Molecular Spectroscopy Laboratory, ‡Theoretical Molecular Science Laboratory and iTHES, and §Ultrafast Spectroscopy Research Team, RIKEN Center for Advanced Photonics (RAP), RIKEN, 2-1 Hirosawa, Wako, Saitama 351-0198, Japan ∥ Department of Chemical and Biomolecular Engineering, University of Maryland, College Park, Maryland 20742, United States ABSTRACT: Lipid/water interaction is essential for many biological processes.
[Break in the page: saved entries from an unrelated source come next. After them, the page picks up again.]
(* ===== verification/Startup.v ===== *)
(** * The program around the job loop: [sandbox/src/main.cpp]

    The objects [main] declares, their callbacks, the start-up with its early
    returns, the job loop on the client the start-up has connected, the
    shutdown, and the destructors in the reverse order of the declarations.
    What the system answers to the start-up is the record [world]. *)

From stdpp Require Import base strings gmap list numbers.
From Stdlib Require Import ZArith Lia.
From S2P Require Import Prelude Descriptors Text Wire ServerProto RedisClient LogAggregator Security IPC Supervisor.
From S2P Require Import Health Resource NetNS Metrics Sandbox FileWatcher Main.

Module Startup.

(** The objects of [main], in the order of their declarations. *)
Inductive local :=
  | LMetrics | LMetricsServer | LHealthMonitor | LLogAggregator | LFileWatcher | LResourceManager
  | LProcessSupervisor | LSecurityManager | LNetManager | LIpcManager | LRedis.

#[global] Instance local_eq_dec : EqDecision local.
Proof. solve_decision. Defined.

(** What the start-up asks the system: the process id, the metrics socket,
    the network commands, the IPC sockets, inotify, the server's socket, the
    clock, and what [/proc] gives to the resource monitors. *)
Record world := mkWorld {
  self_pid : Z;
  http_fd : Z; http_bind_ok : bool; http_listen_ok : bool;
  cmd_succeeds : NetNS.history -> string -> bool; cmd_output : NetNS.history -> string -> string;
  ipc_fd : Z; ipc_bind_ok : bool; ipc_files : IPC.kernel;
  inotify_fd : Z; inotify_wd : Z;
  redis_sock : Z; redis_rc : Z; redis_peer : Socket.socket;
  now : Z;
  clk_tck : Z; proc : Z -> Resource.proc_files
}.

Section Startup.

(** A sample's value, a C++ [double], and the numbers among them. *)
Context {V : Type} (double_of : Z -> V) (reserve_ok : Z -> bool).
The water structure at the nonionic lipid interface remains little known, and there is no scope of a priori prediction of water orientation at nonionic interfaces, either. Here, we report our study combining advanced nonlinear spectroscopy and molecular dynamics simulation on the water orientation at the ceramide/water interface. We measured χ(2) spectrum in the OH stretch region of ceramide/isotopically diluted water interface using heterodyne-detected vibrational sum-frequency generation spectroscopy and found that the interfacial water prefers an overall hydrogen-up orientation. Molecular dynamics simulation indicates that this preferred hydrogen-up orientation of water is determined by a delicate balance between hydrogen-up and hydrogen-down orientation induced by lipid−water and intralipid hydrogen bonds. This mechanism also suggests that water orientation at neutral lipid interfaces depends highly on the chemical structure of the lipid headgroup, in contrast to the charged lipid interfaces where the net water orientation is determined solely by the charge of the lipid headgroup.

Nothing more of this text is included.